Suprematismo e “mutazione ebraica” in Israele
Nel 2050 un terzo della popolazione israeliana sarà composta da ebrei ultra ortodossi, una delle componenti principali dei coloni. La virata conservatrice, verso la destra estrema è già una realtà così come la spinta etnonazionalistica, l’aumento delle disuguaglianze di genere, (richiesta di spazi segregati, diritto di famiglia in mano alle corti rabbiniche) l’omofobia, il rigorismo religioso e l’avversione per il multiculturalismo e la laicità dello stato. Perfino il Ministro per gli Affari Religiosi, Matan Kahana ha perorato la pulizia etnica. La crescita dell’istigazione razzista e le azioni contro i palestinesi da parte dei coloni hanno indotto l’ex direttore del Jerusalem Post, Yaakov Katz, ad ammettere nel 2022 che “una percentuale significativa di Israeliani ha abbracciato le idee dell’estrema destra prendendo a prestito la terminologia dei suprematisti bianchi degli USA”.Anche Amira Hass ha messo più volte in guardia su Haaretz, sempre nel 2022, che in Israele è in corso una “mutazione ebraica” (Jewish mutation) dovuta all’abbraccio del messianismo giudaico suprematista. “E’ solo una questione di tempo e sarà la maggioranza all’interno del parlamento”.
Nel suo libro, Loewenstein avverte che si potrebbe inverare il peggiore degli scenari: il pretesto della sicurezza nazionale potrebbe comportare la pulizia etnica della Palestina occupata, il trasferimento forzato della popolazione. Un’operazione militare potrebbe favorire un esodo di massa. Nel 2016 un sondaggio condotto dal Pew Research Center, mostrava che quasi la metà degli ebrei israeliani era favorevole al trasferimento o all’espulsione degli arabi. La coalizione di estrema destra che fa parte del governo Netanyahu, eletto a novembre del 22, costituisce il terzo grande blocco politico nella Knesset. Una forza dichiaratamente a favore del suprematismo giudaico e dell’espulsione forzata dei palestinesi.

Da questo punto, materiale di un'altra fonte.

(* ===== verification/Bytes.v ===== *)
(** Bytes in memory: the representation of 32-bit words, and lists indexed the
    way C arrays are. *)
From S2P Require Import Prelude.
Local Open Scope Z_scope.

(** ** Bytes in memory *)

(** Bytes, and the four of an [unsigned] in memory (little-endian). *)
Definition is_byte (b : Z) : Prop := (0 ≤ b < 256).

#[export] Instance is_byte_dec b : Decision (is_byte b).
Proof. unfold is_byte. apply _. Defined.

Definition bytes_of_u32 (x : Z) : list Z :=
  [u8 x; u8 (Z.shiftr x 8); u8 (Z.shiftr x 16); u8 (Z.shiftr x 24)].

Definition u32_of_bytes (bs : list Z) : Z :=
  foldr (λ b x, b + 256 * x) 0 bs.

Lemma u32_of_bytes_inv bs :
  length bs = 4%nat → Forall is_byte bs →
  (0 ≤ u32_of_bytes bs < 4294967296) ∧ bytes_of_u32 (u32_of_bytes bs) = bs.
Proof.
  intros Hl Hb. destruct bs as [|a [|b [|c [|d [|]]]]]; try discriminate Hl.
  repeat (apply Forall_cons in Hb as [? Hb]). unfold is_byte, u32_of_bytes in *; cbn [foldr].
  split; [lia |]. unfold bytes_of_u32. rewrite !Z.shiftr_div_pow2 by lia.
  unfold wrap_u. change (2 ^ 8) with 256; change (2 ^ 16) with 65536; change (2 ^ 24) with 16777216.
  repeat f_equal; Z.to_euclidean_division_equations; lia.
Qed.

Lemma bytes_of_u32_inv x : (0 ≤ x < 4294967296) → u32_of_bytes (bytes_of_u32 x) = x.
Proof.
  intros. unfold u32_of_bytes, bytes_of_u32; cbn [foldr]. rewrite !Z.shiftr_div_pow2 by lia.
  unfold wrap_u. change (2 ^ 8) with 256; change (2 ^ 16) with 65536; change (2 ^ 24) with 16777216.
  Z.to_euclidean_division_equations; lia.
Qed.

Lemma bytes_of_u32_byte x : Forall is_byte (bytes_of_u32 x).
Proof. repeat constructor; apply u8_range. Qed.

(** Masking the last word keeps the bits. *)
Lemma mask_last_ok b :
  bitmap_ok b → 0 < bit_cnt b →
  ∃ b', update_word (λ w, Z.land w (last_mask b)) b (elem_cnt (bit_cnt b) - 1) = Ok b' ∧
    bitmap_ok b' ∧ bit_cnt b' = bit_cnt b ∧ bits_of b' = bits_of b.
Proof.
  intros Hb Hp. pose proof Hb as (Hc & Hl & Hw). unfold update_word.
  set (n := Z.to_nat (elem_cnt (bit_cnt b) - 1)).
  assert (n < length (bits b) ∧ n = Z.to_nat ((bit_cnt b - 1) / 32))%nat as [Hn En].
  { subst n. rewrite Hl, elem_cnt_eq by done. Z.to_euclidean_division_equations; lia. }
  destruct (lookup_lt_is_Some_2 _ _ Hn) as [w E]. rewrite E. cbn [from_option_err mbind outcome_bind].
  eexists. split; [done |]. pose proof (proj1 (Forall_lookup _ _) Hw _ _ E) as Hwr. cbn in Hwr.
  assert (∀ m, 0 ≤ Z.land w m < 4294967296) as Hland.
  { intros m. assert (0 ≤ Z.land w m) by (apply Z.land_nonneg; lia). split; [done |].
    apply u32_bits_iff; [done |]. intros k Hk. rewrite Z.land_spec.
    by rewrite (proj1 (u32_bits_iff w ltac:(lia)) ltac:(lia)). }
  split; [split_and!; cbn; [lia | lia | by rewrite length_insert | by apply Forall_insert] |].
  split; [done |]. apply list_eq. intros j.
  destruct (decide (j < Z.to_nat (bit_cnt b))%nat) as [Hj|Hj].
  2: { by rewrite !lookup_ge_None_2 by (rewrite bits_of_length; cbn; lia). }
  rewrite !bits_of_lookup by done. f_equal. unfold bit_at; cbn [bits].
  destruct (decide (n = j / 32)%nat) as [En2|]; [| by rewrite list_lookup_total_insert_ne by done].
  rewrite <-En2, list_lookup_total_insert_eq by done. rewrite (list_lookup_total_correct _ _ _ E).
  rewrite Z.land_spec, last_mask_bits, andb_true_r; [done | lia | |].
  - rewrite Nat2Z.inj_mod. apply Z.mod_pos_bound. lia.
  - rewrite Nat2Z.inj_mod. change (Z.of_nat 32) with 32. rewrite En2 in En.
    apply (f_equal Z.of_nat) in En. rewrite Nat2Z.inj_div in En. change (Z.of_nat 32) with 32 in En.
    rewrite Z2Nat.id in En by (apply Z.div_pos; lia).
    Z.to_euclidean_division_equations; lia.
Qed.

Lemma bitmap_read_ok b b2 :
  bitmap_ok b → bitmap_ok b2 → bit_cnt b2 = bit_cnt b →
  ∃ b', bitmap_read b2 (bitmap_write_bytes b) = Ok (true, b') ∧ bitmap_ok b' ∧ bit_cnt b' = bit_cnt b ∧ bits_of b' = bits_of b.
Proof.
  intros Hb Hb2 E. rewrite bitmap_write_bytes_eq by done. unfold bitmap_read.
  pose proof (byte_cnt_eq b Hb) as Hbc. pose proof (byte_cnt_eq b2 Hb2) as Hbc2. rewrite E in Hbc2.
  destruct (Z.ltb_spec 0 (bit_cnt b2)).
  2: { exists b2. split_and!; [done.. |]. pose proof Hb as [? _]. unfold bits_of.
       by replace (Z.to_nat (bit_cnt b2)) with 0%nat by lia; replace (Z.to_nat (bit_cnt b)) with 0%nat by lia. }
  rewrite bytes_of_words_length. rewrite drop_ge by (rewrite bytes_of_words_length; lia).
  rewrite app_nil_r, words_of_bytes_of_words by apply Hb.
  replace (Bitmap (bit_cnt b2) (bits b)) with b by (rewrite E; by destruct b).
  destruct (mask_last_ok b) as (b' & -> & H1 & H2 & H3); [done | lia |]. cbn [mbind outcome_bind].
  exists b'. split; [| done]. do 2 f_equal. apply Z.eqb_eq. rewrite E. lia.
Qed.

(** A bitmap written to a file and read back, into any bitmap of the same
    size, is the same bits: the bytes written are [bitmap_file_size] many, and
    a read that returns them all succeeds; a shorter read reports failure. *)
Theorem bitmap_file_roundtrip b b2 got :
  bitmap_ok b → bitmap_ok b2 → bit_cnt b2 = bit_cnt b →
  Z.of_nat (length (bitmap_write_bytes b)) = bitmap_file_size b ∧ Forall is_byte (bitmap_write_bytes b) ∧
  bitmap_write b (bitmap_file_size b) = true ∧
  (∃ b', bitmap_read b2 (bitmap_write_bytes b) = Ok (true, b') ∧ bitmap_ok b' ∧ bits_of b' = bits_of b) ∧
  (Forall is_byte got → Z.of_nat (length got) < bitmap_file_size b →
    ∃ b', bitmap_read b2 got = Ok (false, b')).
Proof.
  intros Hb Hb2 E. rewrite bitmap_write_bytes_eq by done. unfold bitmap_file_size, bitmap_write.
  pose proof (byte_cnt_eq b Hb) as Hbc. pose proof (byte_cnt_eq b2 Hb2) as Hbc2. rewrite E in Hbc2.
  rewrite bytes_of_words_length. split_and!; [lia | apply bytes_of_words_byte | by apply Z.eqb_refl | |].
  - rewrite <-bitmap_write_bytes_eq by done. destruct (bitmap_read_ok b b2 Hb Hb2 E) as (b' & ? & ? & _ & ?). by exists b'.
  - intros Hg Hlt. unfold bitmap_read. destruct (Z.ltb_spec 0 (bit_cnt b2)).
    2: { exfalso. destruct Hb2 as [? _]. assert (bit_cnt b2 = 0) as E0 by lia.
         rewrite <-E, E0 in Hlt. change (byte_cnt 0) with 0 in Hlt. lia. }
    destruct (words_of_bytes_ok (length (bits b2)) (got ++ drop (length got) (bytes_of_words (bits b2)))) as [Hl Hw].
    { rewrite length_app, length_drop, bytes_of_words_length. lia. }
    { apply Forall_app. split; [done |]. apply Forall_drop, bytes_of_words_byte. }
    destruct (mask_last_ok (Bitmap (bit_cnt b2) (words_of_bytes (got ++ drop (length got) (bytes_of_words (bits b2))))))
      as (b' & Eu & _); [split_and!; cbn; [apply Hb2 .. | by rewrite Hl; apply Hb2 | done] | done |].
    rewrite Eu. cbn [mbind outcome_bind]. exists b'. do 2 f_equal. apply Z.eqb_neq. cbn [bit_cnt]. rewrite E. lia.
Qed.

Lemma bitmap_file_roundtrip_witness :
  ∃ b', bitmap_read (Bitmap 40 [0; 0]) (bitmap_write_bytes example_bitmap) = Ok (true, b') ∧
    bits_of b' = bits_of example_bitmap.
Proof.
  destruct (bitmap_file_roundtrip example_bitmap (Bitmap 40 [0; 0]) [] example_bitmap_ok)
    as (_ & _ & _ & (b' & E & _ & H) & _); [by split_and!; try lia; repeat constructor | done |].
  by exists b'.
Defined.
(** Removing an element removes its key. *)
Lemma lmap_remove l e :
  NoDup (key <$> l) → e ∈ l → lmap (filter (λ x, x ≠ e) l) = delete (key e) (lmap l).
Proof.
  intros Hl He. assert (NoDup (key <$> filter (λ x, x ≠ e) l)) as Hf.
  { by apply NoDup_keys_filter. }
  apply map_eq. intros k. apply option_eq. intros x. rewrite lmap_Some by done.
  rewrite lookup_delete_Some, lmap_Some, list_elem_of_filter by done.
  split; [| naive_solver]. intros [[Hne Hx] Hk]. split_and!; [| done | done].
  intros Hke. apply Hne. assert (lmap l !! key e = Some x) as H1 by (apply lmap_Some; naive_solver).
  assert (lmap l !! key e = Some e) as H2 by (by apply lmap_Some). congruence.
Qed.

Lemma lmap_size l : NoDup (key <$> l) → size (lmap l) = length l.
Proof.
  induction l as [|e l IH]; intros Hl; [done |]. cbn [fmap list_fmap] in Hl. apply NoDup_cons in Hl as [Hn Hl].
  rewrite lmap_cons, map_size_insert_None; [by rewrite IH |].
  apply lmap_None; [done |]. intros x Hx Hk. apply Hn. rewrite <-Hk. by apply list_elem_of_fmap_2.
Qed.

(** *** Buckets *)

Lemma find_bucket_lt h k e :
  2 ≤ k ≤ 31 → bucket_cnt h = 2 ^ k → (find_bucket hash h e < Z.to_nat (2 ^ k))%nat.
Proof.
  intros Hk E1. unfold find_bucket. rewrite E1.
  assert (0 < 2 ^ k) by (apply Z.pow_pos_nonneg; lia).
  assert (2 ^ k ≤ 2 ^ 31) by (apply Z.pow_le_mono_r; lia).
  rewrite u32_id by lia. rewrite Z.sub_1_r, <-Z.ones_equiv, Z.land_ones by lia.
  pose proof (Z.mod_pos_bound (hash e) (2 ^ k)). lia.
Qed.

Associare i palestinesi ai fondamentalisti islamici, come fa la destra al governo, è funzionale all’obiettivo di Israele di affossare la soluzione dei due Stati, come le politiche espansioniste in Cisgiordania e a Gerusalemme est dimostrano. Eppure Israele ha incoraggiato Hamas, dunque quegli stessi fondamentalisti, fin dalla sua nascita in funzione anti Fatah, ci ricorda A. Shlaim (2009). I Palestinesi sono presentati come terroristi inclini a negare il diritto di Israele ad esistere. Secondo Alex Kane (Jewish Currents del 6 febbraio 2024), la proposta recente di creare una “buffer zone” militarizzata potrebbe configurare la realtà del dopo guerra di Gaza, riducendo ulteriormente il territorio palestinese e aprendo le porte a futuri insediamenti ebraici illegali. Un’altra proposta, presentata come soluzione umanitaria, prevede una “ricollocazione” volontaria con l’aiuto della comunità internazionale o l’espulsione nel Sinai come rimedio alla devastazione catastrofica portata avanti dall’esercito (Jonathan Shamir “Israel ‘Humanitarian’ Expulsion”, Jewish Currents Dec.12/23). Una devastazione definita dal Guardian e da altri osservatori un ecocidio. Le immagini satellitari rilevano infatti una grave distruzione dell’ecosistema con aziende agricole e la metà degli alberi rasi al suolo. L’inquinamento dell’aria, del suolo e dell’acqua, a causa dei bombardamenti e della distruzione delle infrastrutture, renderebbero molta parte dell’area invivibile.